Metadata-Version: 2.4
Name: blackduck-remediation-metrics
Version: 0.1.23
Summary: A Python module for extracting and analyzing remediation status metrics from Black Duck
Author-email: Jouni Lehto <lehto.jouni@gmail.com>
License-Expression: MIT
Project-URL: Homepage, https://github.com/lejouni/blackduck_remediation_metrics
Project-URL: Repository, https://github.com/lejouni/blackduck_remediation_metrics
Classifier: Development Status :: 4 - Beta
Classifier: Intended Audience :: Developers
Classifier: Programming Language :: Python :: 3
Classifier: Programming Language :: Python :: 3.8
Classifier: Programming Language :: Python :: 3.9
Classifier: Programming Language :: Python :: 3.10
Classifier: Programming Language :: Python :: 3.11
Classifier: Programming Language :: Python :: 3.12
Requires-Python: >=3.8
Description-Content-Type: text/markdown
License-File: LICENSE
Requires-Dist: tinydb>=4.8.0
Requires-Dist: BetterJSONStorage>=1.3.0
Requires-Dist: requests>=2.32.0
Requires-Dist: blackduck>=1.1.0
Requires-Dist: jinja2>=3.1.0
Requires-Dist: pdfkit>=1.0.0
Requires-Dist: pandas>=3.0.0
Requires-Dist: polling>=0.3.0
Requires-Dist: openpyxl>=3.1.0
Requires-Dist: tqdm>=4.67.0
Provides-Extra: dev
Requires-Dist: pytest>=7.0; extra == "dev"
Requires-Dist: pytest-cov; extra == "dev"
Requires-Dist: black; extra == "dev"
Requires-Dist: flake8; extra == "dev"
Requires-Dist: mypy; extra == "dev"
Provides-Extra: playwright
Requires-Dist: playwright; extra == "playwright"
Dynamic: license-file

# Black Duck Remediation Metrics

A Python module for extracting and analyzing remediation status metrics from Black Duck.

## Description

This script is used to export remediation status for a given level.
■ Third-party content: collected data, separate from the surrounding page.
Definition FirstKind : Z := 0.
Definition Initialize : Z := 1.
Definition Stop : Z := 2.
Definition ContractDeployRequest : Z := 3.
Definition ContractCallRequest : Z := 4.
Definition ContractResponse : Z := 5.
Definition GasScheduleChangeRequest : Z := 6.
Definition GasScheduleChangeResponse : Z := 7.
Definition BlockchainNewAddressRequest : Z := 8.
Definition BlockchainNewAddressResponse : Z := 9.
Definition BlockchainGetStorageDataRequest : Z := 10.
Definition BlockchainGetStorageDataResponse : Z := 11.
Definition BlockchainGetBlockhashRequest : Z := 12.
Definition BlockchainGetBlockhashResponse : Z := 13.
Definition BlockchainLastNonceRequest : Z := 14.
Definition BlockchainLastNonceResponse : Z := 15.
Definition BlockchainLastRoundRequest : Z := 16.
Definition BlockchainLastRoundResponse : Z := 17.
Definition BlockchainLastTimeStampRequest : Z := 18.
Definition BlockchainLastTimeStampResponse : Z := 19.
Definition BlockchainLastRandomSeedRequest : Z := 20.
Definition BlockchainLastRandomSeedResponse : Z := 21.
Definition BlockchainLastEpochRequest : Z := 22.
Definition BlockchainLastEpochResponse : Z := 23.
Definition BlockchainGetStateRootHashRequest : Z := 24.
Definition BlockchainGetStateRootHashResponse : Z := 25.
Definition BlockchainCurrentNonceRequest : Z := 26.
Definition BlockchainCurrentNonceResponse : Z := 27.
Definition BlockchainCurrentRoundRequest : Z := 28.
Definition BlockchainCurrentRoundResponse : Z := 29.
Definition BlockchainCurrentTimeStampRequest : Z := 30.
Definition BlockchainCurrentTimeStampResponse : Z := 31.
Definition BlockchainCurrentRandomSeedRequest : Z := 32.
Definition BlockchainCurrentRandomSeedResponse : Z := 33.
Definition BlockchainCurrentEpochRequest : Z := 34.
Definition BlockchainCurrentEpochResponse : Z := 35.
Definition BlockchainProcessBuiltinFunctionRequest : Z := 36.
Definition BlockchainProcessBuiltinFunctionResponse : Z := 37.
Definition BlockchainGetESDTTokenRequest : Z := 38.
Definition BlockchainGetESDTTokenResponse : Z := 39.
Definition BlockchainGetBuiltinFunctionNamesRequest : Z := 40.
Definition BlockchainGetBuiltinFunctionNamesResponse : Z := 41.
Definition BlockchainGetAllStateRequest : Z := 42.
Definition BlockchainGetAllStateResponse : Z := 43.
Definition BlockchainGetUserAccountRequest : Z := 44.
Definition BlockchainGetUserAccountResponse : Z := 45.
Definition BlockchainGetCodeRequest : Z := 46.
Definition BlockchainGetCodeResponse : Z := 47.
Definition BlockchainGetShardOfAddressRequest : Z := 48.
Definition BlockchainGetShardOfAddressResponse : Z := 49.
Definition BlockchainIsPayableRequest : Z := 50.
Definition BlockchainIsPayableResponse : Z := 51.
Definition BlockchainIsSmartContractRequest : Z := 52.
Definition BlockchainIsSmartContractResponse : Z := 53.
Definition BlockchainSaveCompiledCodeRequest : Z := 54.
Definition BlockchainSaveCompiledCodeResponse : Z := 55.
Definition BlockchainGetCompiledCodeRequest : Z := 56.
Definition BlockchainGetCompiledCodeResponse : Z := 57.
Definition DiagnoseWaitRequest : Z := 58.
Definition DiagnoseWaitResponse : Z := 59.
Definition VersionRequest : Z := 60.
Definition VersionResponse : Z := 61.
Definition BlockchainClearCompiledCodesRequest : Z := 62.
Definition BlockchainClearCompiledCodesResponse : Z := 63.
Definition BlockchainGetSnapshotRequest : Z := 64.
Definition BlockchainGetSnapshotResponse : Z := 65.
Definition BlockchainIsInterfaceNilRequest : Z := 66.
Definition BlockchainIsInterfaceNilResponse : Z := 67.
Definition BlockchainRevertToSnapshotRequest : Z := 68.
Definition BlockchainRevertToSnapshotResponse : Z := 69.
Definition BlockchainProcessBuiltInFunctionRequest : Z := 70.
Definition BlockchainProcessBuiltInFunctionResponse : Z := 71.
Definition UndefinedRequestOrResponse : Z := 72.
Definition LastKind : Z := 73.

End MessageKind.

Definition messageKindNames_1 : list (Z * bytes) :=
  [
    (MessageKind.FirstKind, bs "FirstKind");
    (MessageKind.Initialize, bs "Initialize");
    (MessageKind.Stop, bs "Stop");
    (MessageKind.ContractDeployRequest, bs "ContractDeployRequest");
    (MessageKind.ContractCallRequest, bs "ContractCallRequest");
    (MessageKind.ContractResponse, bs "ContractResponse");
    (MessageKind.GasScheduleChangeRequest, bs "GasScheduleChangeRequest");
    (MessageKind.GasScheduleChangeResponse, bs "GasScheduleChangeResponse");
    (MessageKind.BlockchainNewAddressRequest, bs "BlockchainNewAddressRequest");
    (MessageKind.BlockchainNewAddressResponse, bs "BlockchainNewAddressResponse");
    (MessageKind.BlockchainGetStorageDataRequest, bs "BlockchainGetStorageDataRequest");
    (MessageKind.BlockchainGetStorageDataResponse, bs "BlockchainGetStorageDataResponse");
    (MessageKind.BlockchainGetBlockhashRequest, bs "BlockchainGetBlockhashRequest");
    (MessageKind.BlockchainGetBlockhashResponse, bs "BlockchainGetBlockhashResponse");
    (MessageKind.BlockchainLastNonceRequest, bs "BlockchainLastNonceRequest");
    (MessageKind.BlockchainLastNonceResponse, bs "BlockchainLastNonceResponse");
    (MessageKind.BlockchainLastRoundRequest, bs "BlockchainLastRoundRequest");
    (MessageKind.BlockchainLastRoundResponse, bs "BlockchainLastRoundResponse");
    (MessageKind.BlockchainLastTimeStampRequest, bs "BlockchainLastTimeStampRequest");
    (MessageKind.BlockchainLastTimeStampResponse, bs "BlockchainLastTimeStampResponse");
    (MessageKind.BlockchainLastRandomSeedRequest, bs "BlockchainLastRandomSeedRequest");
    (MessageKind.BlockchainLastRandomSeedResponse, bs "BlockchainLastRandomSeedResponse");
    (MessageKind.BlockchainLastEpochRequest, bs "BlockchainLastEpochRequest");
    (MessageKind.BlockchainLastEpochResponse, bs "BlockchainLastEpochResponse");
    (MessageKind.BlockchainGetStateRootHashRequest, bs "BlockchainGetStateRootHashRequest");
    (MessageKind.BlockchainGetStateRootHashResponse, bs "BlockchainGetStateRootHashResponse");
    (MessageKind.BlockchainCurrentNonceRequest, bs "BlockchainCurrentNonceRequest");
    (MessageKind.BlockchainCurrentNonceResponse, bs "BlockchainCurrentNonceResponse");
    (MessageKind.BlockchainCurrentRoundRequest, bs "BlockchainCurrentRoundRequest");
    (MessageKind.BlockchainCurrentRoundResponse, bs "BlockchainCurrentRoundResponse");
    (MessageKind.BlockchainCurrentTimeStampRequest, bs "BlockchainCurrentTimeStampRequest");
    (MessageKind.BlockchainCurrentTimeStampResponse, bs "BlockchainCurrentTimeStampResponse");
    (MessageKind.BlockchainCurrentRandomSeedRequest, bs "BlockchainCurrentRandomSeedRequest");
    (MessageKind.BlockchainCurrentRandomSeedResponse, bs "BlockchainCurrentRandomSeedResponse");
    (MessageKind.BlockchainCurrentEpochRequest, bs "BlockchainCurrentEpochRequest");
    (MessageKind.BlockchainCurrentEpochResponse, bs "BlockchainCurrentEpochResponse");
    (MessageKind.BlockchainProcessBuiltinFunctionRequest, bs "BlockchainProcessBuiltinFunctionRequest")
  ].
Definition GetESDTToken (address : bytes) (tokenID : bytes) (nonce : Z) :
    Act Messenger (option ESDigitalToken * option error) :=
  forward (NewMessageBlockchainGetESDTTokenRequest address tokenID nonce) MessageKind.BlockchainGetESDTTokenResponse
    (fun err => (None, Some err))
    (fun response =>
      match body response with
      | MessageBlockchainGetESDTTokenResponse Result =>
          Some (Result, GetError response)
      | _ => None
      end).

Definition GetSnapshot :
    Act Messenger Z :=
  forward NewMessageBlockchainGetSnapshotRequest MessageKind.BlockchainGetSnapshotResponse
    (fun _ => 0)
    (fun response =>
      match body response with
      | MessageBlockchainGetSnapshotResponse Result =>
          Some Result
      | _ => None
      end).

Definition RevertToSnapshot (snapshot : Z) :
    Act Messenger (option error) :=
  forward (NewMessageBlockchainRevertToSnapshotRequest snapshot) MessageKind.BlockchainRevertToSnapshotResponse
    (fun err => Some err) (fun _ => Some None).

Definition IsPaused (address : bytes) : bool := false.
Definition IsLimitedTransfer (address : bytes) : bool := false.

Definition ExecuteSmartContractCallOnOtherVM (input : option ContractCallInput) :
    option VMOutput * option error :=
  (None, Some (ErrNew (bs "not implemented"))).

End Gateway.
End BlockchainHookGateway.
By default, the script exports the status for all projects in a given Black Duck instance. There are filtering options implemented to limit the project count.

## Features

- Export remediation status for all projects in a Black Duck instance
- Filter by project groups (including recursive sub-groups)
- Filter by specific projects and versions
- Filter by phase categories (PLANNING, DEVELOPMENT, RELEASED, DEPRECATED, ARCHIVED, PRERELEASE)
- Filter by distribution categories (EXTERNAL, SAAS, INTERNAL, OPENSOURCE)
- Generate HTML, PDF, and JSON reports
- Generate interactive dashboards with charts and visualizations
- Cache support for improved performance
- Progress tracking with progress bars

## Installation

### From PyPI (when published)

```bash
pip install blackduck-remediation-metrics
```

### From source

```bash
git clone https://github.com/jounilehto/blackduck-remediation-metrics.git
cd blackduck-remediation-metrics
pip install -e .[dev]
```

### Requirements

- Python 3.8 or higher
- wkhtmltopdf (for PDF generation) - Download from https://wkhtmltopdf.org/

### Optional Dependencies

For enhanced dashboard features with Playwright:

```bash
pip install blackduck-remediation-metrics[playwright]
playwright install
```

## Usage

### Getting an Access Token

To get an Access Token, use your Internet browser and go to:
```
<BD_URL>/api/current-user/tokens?limit=100&offset=0
```

Click "+ Create Token", give it a name and Scope: "Read and Write Access", then click "Create". Copy and paste the given access token.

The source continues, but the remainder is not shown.